Would you transcribe word for word every line from the one containing "intros Hl [_ Hs _]. unfold Balanced_Select." to the end of the data, both ends included, and leave out the rest?

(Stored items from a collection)
☆ ☆ ☆ ☆

Lemma Balanced_Select_cases (rnd : nat -> Z) (src : bytes) (lb : Balanced R) :
  len (upstreams lb) < 2 ^ 32 -> lb_inv lb ->
  (hash_on_empty (selector lb) (upstreams lb) src /\
   Balanced_Select gcdx rnd src lb = (Panic, set_pool (upstreams lb) (selector lb) lb)) \/
  (~ hash_on_empty (selector lb) (upstreams lb) src /\
   exists a sel', Balanced_Select gcdx rnd src lb = (Ok a, set_pool (upstreams lb) sel' lb) /\
     wf_sel sel' /\ same_policy (selector lb) sel' /\
     (a = [] \/ exists u, u ∈ upstreams lb /\ a = Addr u)).
Proof.
  intros Hl [_ Hs _]. unfold Balanced_Select.
  pose proof (Select_policy gcdx (selector lb) rnd (upstreams lb) src) as Hp.
  destruct (Select_total gcdx (selector lb) rnd (upstreams lb) src Hl Hs)
    as [[H E]|(H & o & sel' & E & Hin & Hw)]; rewrite E in *; [by left|right].
  split; [done|]. destruct o as [i|].
  - destruct (lookup_lt_is_Some_2 (upstreams lb) i (Hin i eq_refl)) as [u Hu].
    cbn [upstreams set_pool]. rewrite Hu.
    exists (Addr u), sel'. split_and!; [done..|]. right. exists u. split; [|done].
    by eapply list_elem_of_lookup_2.
  - exists [], sel'. split_and!; [done..|by left].
Qed.

Lemma reachable_inv (lb : Balanced R) : reachable lb -> lb_inv lb.
Proof.
  induction 1 as [method cs opts lb Hc H|lb rnd src o lb' _ IH Hl H|lb addr _ IH|lb addr _ IH
    |lb _ IH|lb cs o lb' _ IH Hc H|lb i err t _ IH].
  - by eapply New_inv.
  - destruct (Balanced_Select_cases rnd src lb Hl IH) as [[_ E]|(_ & a & sel' & E & Hw & Hp & _)];
      rewrite E in H; injection H as _ <-; destruct IH; split; simpl; try done.
    intros sel Es. eapply same_policy_trans; [by eauto|done].
  - apply set_pool_inv; [|done]. apply update_addr_wf. intros u. apply (conns_wf 1).
  - apply set_pool_inv; [|done]. apply update_addr_wf. intros u. apply (conns_wf (-1)).
  - by destruct IH.
  - unfold Reset in H. cbn [bmethod set_pool] in H.
    destruct (getNew_total (bmethod lb)) as (sel & E & Hf). rewrite E in H.
    injection H as _ <-. split; simpl.
    + by apply NewUpstreamPool_wf.
    + by apply fresh_wf.
    + intros sel' E'. rewrite E in E'. injection E' as <-. apply same_policy_refl.
  - apply (set_pool_inv (alter (healthyCheck err t) i)); [|done].
    apply Forall_alter. intros u. apply healthyCheck_wf.
Qed.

☆ ☆ ☆ ☆

Answer space:
  intros Hl [_ Hs _]. unfold Balanced_Select.
  pose proof (Select_policy gcdx (selector lb) rnd (upstreams lb) src) as Hp.
  destruct (Select_total gcdx (selector lb) rnd (upstreams lb) src Hl Hs)
    as [[H E]|(H & o & sel' & E & Hin & Hw)]; rewrite E in *; [by left|right].
  split; [done|]. destruct o as [i|].
  - destruct (lookup_lt_is_Some_2 (upstreams lb) i (Hin i eq_refl)) as [u Hu].
    cbn [upstreams set_pool]. rewrite Hu.
    exists (Addr u), sel'. split_and!; [done..|]. right. exists u. split; [|done].
    by eapply list_elem_of_lookup_2.
  - exists [], sel'. split_and!; [done..|by left].
Qed.

Lemma reachable_inv (lb : Balanced R) : reachable lb -> lb_inv lb.
Proof.
  induction 1 as [method cs opts lb Hc H|lb rnd src o lb' _ IH Hl H|lb addr _ IH|lb addr _ IH
    |lb _ IH|lb cs o lb' _ IH Hc H|lb i err t _ IH].
  - by eapply New_inv.
  - destruct (Balanced_Select_cases rnd src lb Hl IH) as [[_ E]|(_ & a & sel' & E & Hw & Hp & _)];
      rewrite E in H; injection H as _ <-; destruct IH; split; simpl; try done.
    intros sel Es. eapply same_policy_trans; [by eauto|done].
  - apply set_pool_inv; [|done]. apply update_addr_wf. intros u. apply (conns_wf 1).
  - apply set_pool_inv; [|done]. apply update_addr_wf. intros u. apply (conns_wf (-1)).
  - by destruct IH.
  - unfold Reset in H. cbn [bmethod set_pool] in H.
    destruct (getNew_total (bmethod lb)) as (sel & E & Hf). rewrite E in H.
    injection H as _ <-. split; simpl.
    + by apply NewUpstreamPool_wf.
    + by apply fresh_wf.
    + intros sel' E'. rewrite E in E'. injection E' as <-. apply same_policy_refl.
  - apply (set_pool_inv (alter (healthyCheck err t) i)); [|done].
    apply Forall_alter. intros u. apply healthyCheck_wf.
Qed.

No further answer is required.